All being well the weather will be good and the excitement high. There will be thrills galore. Sixes, fours, flying stumps, leg-byes – that sort of thing. Maybe even a few broken records.

But however exhilarating tomorrow’s T20 feast of entertainment is, the occasion will struggle to match events which unfolded when Durham visited Birmingham 20 years earlier to the day.

June 6, 1994, is a date which will tower forever in cricket history.

It was the last day of a rain-affected championship match already sentenced to end in a draw. In reply to Durham’s 556 for eight, Warwickshire resumed on the final morning (the third day having been washed out) on 210 for two.

Visiting captain Phil Bainbridge refused to negotiate with opposite number Dermot Reeve to make a game of it, so it was just left to the Bears to bat on.

And what happened? Well, something that had never happened before, has not happened since and might well never happen again. A batsman scored 500.

The close of play score: Warwickshire 810 for four. Keith Piper finished 116 not out – not bad but overshadowed ever so slightly by Brian Lara’s unbeaten 501.

The bare statistics – 501 runs from 427 balls in 474 minutes with 62 fours and ten sixes – are astounding but even they cannot portray the full majesty, control and unprecedented scale of the innings.

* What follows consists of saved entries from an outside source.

(** The header is written once, in front of everything. *)
Definition begun s : Prop := is_raw s = true → has (gz_state s) Z_SGS_HEADER_WRITTEN = true.

Lemma write_header_step s w0 p z :
  writing s w0 p z →
  returns (z_stream_gzip_write_gzip_header (E := E) None s) (λ '(ok, err, s'), ∃ c,
    ok = true ∧ writing s' w0 p z ∧ begun s' ∧ (begun s → s' = s) ∧
    s' = gz_with_state (gz_state s') (gz_with_child c s) ∧ has (gz_state s') Z_SGS_WRITE_ERROR = has (gz_state s) Z_SGS_WRITE_ERROR).
Proof.
  intros Hw. destruct (is_raw s) eqn:Er; [destruct (has (gz_state s) Z_SGS_HEADER_WRITTEN) eqn:Es|].
  - unfold z_stream_gzip_write_gzip_header. fold (is_raw s). rewrite Er, Es. cbn [andb negb]. apply returns_ret.
    exists (gz_child s). split; [done|]. split; [done|]. split; [by intros ?|]. split; [done|]. split; [by destruct s|done].
  - destruct (wr_header _ _ _ _ Hw Er) as [Hh Hrel]. eapply returns_mono; [by apply (write_header_ok Hrel)|].
    intros [[ok err] s'] (c & -> & -> & -> & Hc). exists c. split; [done|]. split; [|split; [intros _; cbn; by apply has_set_same|split; [intros Hb; by rewrite Hb in Es|]]].
    + destruct (wr_start _ _ _ _ Hw Er Es) as (-> & -> & Ho). destruct Hw. split; try done; cbn.
      rewrite Ho in *. rewrite drop_nil, app_nil_r in *. unfold header_out in *. cbn. unfold is_raw in *. cbn. rewrite Er, Es in wr_out0. rewrite Er, has_set_same by done.
      cbn in *. rewrite app_nil_r in *. by rewrite Hc, wr_out0.
    + split; [done|]. cbn. by apply has_set_other.
  - unfold z_stream_gzip_write_gzip_header. fold (is_raw s). rewrite Er. cbn [andb]. apply returns_ret.
    exists (gz_child s). split; [done|]. split; [done|]. split; [by intros ?; congruence|]. split; [done|]. split; [by destruct s|done].
Qed.

(** Writing on: how the loop and the flush before it leave the stream.  They leave the header, the counters, and the flags alone. *)
Definition same_stream s s' : Prop :=
  gz_flags s' = gz_flags s ∧ header s' = header s ∧ encode_crc s' = encode_crc s ∧ encode_in s' = encode_in s ∧
  decode s' = decode s ∧ gz_shutdown s' = gz_shutdown s ∧ buffer_length s' = buffer_length s ∧
  has (gz_state s') Z_SGS_HEADER_WRITTEN = has (gz_state s) Z_SGS_HEADER_WRITTEN.

Lemma flush_pending_ok s w0 p z :
  writing s w0 p z →
  returns (flush_pending s) (λ '(res, err, s'), writing s' w0 p z ∧ same_stream s s' ∧
    (res = G_IO_STATUS_NORMAL → enc_p s' = zlen (enc_out s') ∧ has (gz_state s') Z_SGS_WRITE_ERROR = has (gz_state s) Z_SGS_WRITE_ERROR) ∧
    (res = G_IO_STATUS_AGAIN → has (gz_state s') Z_SGS_WRITE_ERROR = has (gz_state s) Z_SGS_WRITE_ERROR) ∧
    res ≠ G_IO_STATUS_EOF ∧
    (reliable_writes C E → res = G_IO_STATUS_NORMAL)).
Proof.
  intros Hw. unfold flush_pending. destruct (Z.ltb_spec (avail_out s) (buffer_length s)) as [Hlt|Hge].
  - unfold write_pending, pending_length. rewrite (load_pending _ _ _ _ Hw), Done_bind. apply returns_bind, returns_ret.
    destruct (child_write _ _) as [[[st n] err] c] eqn:E1. destruct (decide (st = G_IO_STATUS_NORMAL)) as [->|Hst].
    + pose proof (pending_advanced _ _ _ _ _ _ _ Hw E1) as Hw2. cbn [bool_decide decide GIOStatus_eq_dec]. rewrite bool_decide_false by done.
      rewrite bool_decide_true by done. cbn [negb]. apply returns_ret.
      split; [exact Hw2|]. split; [done|]. cbn [enc_p enc_out gz_with_encode gz_with_child].
      pose proof (all_or_nothing _ _ _ _ _ E1) as Hn. rewrite length_drop in Hn. destruct (wr_p _ _ _ _ Hw).
      rewrite (proj2 (Z.eqb_eq _ _)) by lia. cbn [negb]. split; [intros _; split; [lia|done]|]. done.
    + destruct (pending_written _ _ _ _ _ _ _ _ Hw E1) as [Hw2|]; [|done].
      case_bool_decide as Ha; [|rewrite bool_decide_false by done; cbn [negb]]; apply returns_ret.
      * split; [exact Hw2|]. split; [done|]. split; [done|]. split; [done|]. split; [done|]. intros Hrel. by destruct (Hrel _ _ _ _ _ _ E1).
      * split; [by apply writing_state|]. split; [|split; [done|split; [done|split; [done|intros Hrel; by destruct (Hrel _ _ _ _ _ _ E1)]]]].
        do 7 (split; [done|]). cbn. by apply has_set_other.
  - apply returns_ret. destruct (wr_p _ _ _ _ Hw) as [Hp1 Hp2]. unfold avail_out in Hge.
    split; [done|]. split; [done|]. split; [intros _; split; [lia|done]|]. done.
Qed.

(** One turn of the loop: deflate, and a write of what it has given out. *)
Lemma deflated s w0 p z rest f rc k out d :
  writing s w0 p z → begun s → enc_out s = [] → enc_p s = 0 → rest ≠ [] → bytes rest → f ≠ Z_FINISH →
  deflate (encode s) rest (avail_out s) f = (rc, k, out, d) →
  rc = Z_OK ∧ 0 ≤ k ≤ zlen rest ∧ (0 < k ∨ (pending d < pending (encode s))%nat) ∧
  writing (gz_with_encode d out 0 s) w0 (p ++ take (Z.to_nat k) rest) (z ++ out).
Proof.
  intros [] Hb Ho Hp Hrest Hby Hf E1. unfold avail_out in E1. rewrite Ho in E1. cbn [length] in E1.
  assert (Hav : 0 < buffer_length s - Z.of_nat 0) by lia.
  destruct (deflate_run _ _ _ _ _ _ _ _ _ _ _ wr_deflates0 Hrest Hby Hav Hf E1) as (-> & Hk & Hlen & Hdef & Hprog).
  split; [done|]. split; [done|]. split; [done|]. split; try done; cbn; [lia|lia| |].
  - rewrite Ho, Hp in wr_out0. cbn in wr_out0. rewrite app_nil_r in wr_out0. unfold header_out in *. cbn in *. rewrite wr_out0. by rewrite <- !app_assoc.
  - intros Hr Hs. specialize (Hb Hr). congruence.
Qed.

Lara’s innings was the highest score by a batsman in first-class cricket, contained the most runs by a batsman in a day’s play and the most from boundaries in an innings. It also made him the first player to score seven centuries in eight first-class knocks – he was in decent nick.

It was a virtuoso day’s work which entranced the cricket world, had people flocking to Edgbaston as the news spread and, in the days before instant internet updates, was monitored minutely via radios throughout the country and, indeed, the world.

And as engrossed as anyone was a young all-rounder called Dougie Brown, down in Northampton. Brown had seen Lara’s innings begin on day two but was missing the rest as he was playing for Warwickshire 2nd XI against Northamptonshire.

“Brian was 111 not out at the end of the second day,” said Brown, now Warwickshire’s director of cricket. “I saw those runs but then a second-team game started in Northampton. We were playing down there and gradually news came through of what was happening back.

“There was a lot less mobile communication in those days, but Neal Abberley phoned people back at the ground and we knew Brian was past 300 and then 400 and we were asking ‘what’s the world record?’ It was clear something very special was occurring.”

And someone very special was responsible for it: A batsman who was to leave his signature all over the record books for West Indies and Warwickshire – and whom Brown rates as highly as can be.

Amongst the pantheon of all-time great bastman, it is Lara whom Brown would choose if challenged to name a player to bat for his life.

“When people are asked who they would have batting for their lives they usually say Steve Waugh or Sachin Tendulkar,” Brown said. “Fair enough, they are great players, but for me it would be Brian Lara.

“I would trust him implicitly to bat for my life. If you look at some of the great Test innings ever played, he has played them. Like the mammoth one against Australia when Stuart McGill was turning it square out of the rough. Just unbelievable batting.

“It was a privilege to play alongside Brian. When he first joined, there was I, a young lad from central Scotland, batting with a world-record holder. I had to pinch myself.

“Just to bat with Brian and be around him gave you belief and made you raise your own game.”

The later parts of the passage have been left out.